(** C21: The store of a node is the committed log, applied in order.  A node without snapshots on disk
    is started on a write-ahead log whose entries are proposals of the store, no disk operation
    fails, and the raft library hands out whatever batches it may, but no snapshots: then the
    node runs without a failure and, as long as it has saved no snapshot itself, the store, at
    whatever moment it looks for one, runs without a failure too and holds the value of the last
    put to every key among the entries applied so far, the replayed ones included.  (The node
    saves a snapshot once more than 10000 entries are applied; a store that finds one at the end
    of its replay crashes, see [snapshot_load_panics].) *)
Theorem store_replays_log `{Codec} unmarshal L evs sn ex st ents id peers join :
  contiguous 1 ents → go_len ents < 2 ^ 62 - 1 → no_snapshots evs → (∀ i e, L i = Some e → proposed_entry e) →
  (∀ rc0, (startRaft sn ex (Some (st, ents)) ;; serveChannels_init) (newRaftNode id peers join) = Ok (tt, rc0) →
     honoured unmarshal L evs rc0) →
  ∃ more rc, (startRaft sn ex (Some (st, ents)) ;; serveChannels unmarshal evs) (newRaftNode id peers join) =
      Ok (more, rc) ∧
    (more = true → (∀ snap, SaveSnap snap ∉ out rc) →
     ∃ s, (∀ k, newKVStore (Load_after (take k (out rc))) (commits (out rc)) empty_store = Ok (None, s)) ∧
       kvStore s = apply_puts (log_puts (sub L 1 (appliedIndex rc + 1))) ∅).
Proof.
  intros Hc Hlen Hns HL Hh.
  pose proof (startRaft_wp (λ _, False) sn ex st ents id peers join Hc Hlen) as Hstart.
  unfold serveChannels. unfold wp in Hstart. unfold bind in *.
  destruct (startRaft sn ex (Some (st, ents)) (newRaftNode id peers join)) as [[[] rc1]|]; [|done].
  destruct (serveChannels_init rc1) as [[[] rc0]|]; [|done].
  specialize (Hh rc0 eq_refl). destruct Hstart as [S1 S2 S3 S4 S5].
  pose proof (loop_wp unmarshal L evs rc0 S1 S2 Hh) as Hwp. unfold wp in Hwp.
  destruct (serve_loop unmarshal evs rc0) as [[more rc]|]; [|done]. exists more, rc. split; [done|].
  intros Hm Hno. destruct Hwp as [_ Hp]. destruct (Hp Hns Hm) as (_ & Hho & Hcm). rewrite S3 in *.
  apply holds_contiguous in Hho as Hcont. rewrite Hcm, S5, S4.
  assert (Hpro : Forall proposed_entry (sub L (0 + 1) (appliedIndex rc + 1))).
  { apply Forall_forall. intros e He. unfold sub in He. apply list_elem_of_omap in He as (i & _ & Hi). by eapply HL. }
  exists (set_kvStore (apply_puts (log_puts (sub L 1 (appliedIndex rc + 1))) ∅) empty_store).
  split; [|reflexivity]. intros k. rewrite Load_none by done. destruct ents as [|e0 l].
  - (* the marker was sent before anything else *)
    destruct (stream_data 0 (sub L (0 + 1) (appliedIndex rc + 1))) as [D P]; [|done|].
    { intros e He. apply (holds_index _ _ _ _ Hho) in He. lia. }
    cbn [from_option last]. etrans; [apply (newKVStore_once []); [done|exact D]|]. by rewrite app_nil_l, P.
  - cbn [app]. by eapply stream_replay.
Qed.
◆ ◆ ◆ ◆ ◆ ◆ ◆
**Exercise description:** Reproduce the records exactly, keeping every line.

**Response area:**
(** C21: The store of a node is the committed log, applied in order.  A node without snapshots on disk
    is started on a write-ahead log whose entries are proposals of the store, no disk operation
    fails, and the raft library hands out whatever batches it may, but no snapshots: then the
    node runs without a failure and, as long as it has saved no snapshot itself, the store, at
    whatever moment it looks for one, runs without a failure too and holds the value of the last
    put to every key among the entries applied so far, the replayed ones included.  (The node
    saves a snapshot once more than 10000 entries are applied; a store that finds one at the end
    of its replay crashes, see [snapshot_load_panics].) *)
Theorem store_replays_log `{Codec} unmarshal L evs sn ex st ents id peers join :
  contiguous 1 ents → go_len ents < 2 ^ 62 - 1 → no_snapshots evs → (∀ i e, L i = Some e → proposed_entry e) →
  (∀ rc0, (startRaft sn ex (Some (st, ents)) ;; serveChannels_init) (newRaftNode id peers join) = Ok (tt, rc0) →
     honoured unmarshal L evs rc0) →
  ∃ more rc, (startRaft sn ex (Some (st, ents)) ;; serveChannels unmarshal evs) (newRaftNode id peers join) =
      Ok (more, rc) ∧
    (more = true → (∀ snap, SaveSnap snap ∉ out rc) →
     ∃ s, (∀ k, newKVStore (Load_after (take k (out rc))) (commits (out rc)) empty_store = Ok (None, s)) ∧
       kvStore s = apply_puts (log_puts (sub L 1 (appliedIndex rc + 1))) ∅).
Proof.
  intros Hc Hlen Hns HL Hh.
  pose proof (startRaft_wp (λ _, False) sn ex st ents id peers join Hc Hlen) as Hstart.
  unfold serveChannels. unfold wp in Hstart. unfold bind in *.
  destruct (startRaft sn ex (Some (st, ents)) (newRaftNode id peers join)) as [[[] rc1]|]; [|done].
  destruct (serveChannels_init rc1) as [[[] rc0]|]; [|done].
  specialize (Hh rc0 eq_refl). destruct Hstart as [S1 S2 S3 S4 S5].
  pose proof (loop_wp unmarshal L evs rc0 S1 S2 Hh) as Hwp. unfold wp in Hwp.
  destruct (serve_loop unmarshal evs rc0) as [[more rc]|]; [|done]. exists more, rc. split; [done|].
  intros Hm Hno. destruct Hwp as [_ Hp]. destruct (Hp Hns Hm) as (_ & Hho & Hcm). rewrite S3 in *.
  apply holds_contiguous in Hho as Hcont. rewrite Hcm, S5, S4.
  assert (Hpro : Forall proposed_entry (sub L (0 + 1) (appliedIndex rc + 1))).
  { apply Forall_forall. intros e He. unfold sub in He. apply list_elem_of_omap in He as (i & _ & Hi). by eapply HL. }
  exists (set_kvStore (apply_puts (log_puts (sub L 1 (appliedIndex rc + 1))) ∅) empty_store).
  split; [|reflexivity]. intros k. rewrite Load_none by done. destruct ents as [|e0 l].
  - (* the marker was sent before anything else *)
    destruct (stream_data 0 (sub L (0 + 1) (appliedIndex rc + 1))) as [D P]; [|done|].
    { intros e He. apply (holds_index _ _ _ _ Hho) in He. lia. }
    cbn [from_option last]. etrans; [apply (newKVStore_once []); [done|exact D]|]. by rewrite app_nil_l, P.
  - cbn [app]. by eapply stream_replay.
Qed.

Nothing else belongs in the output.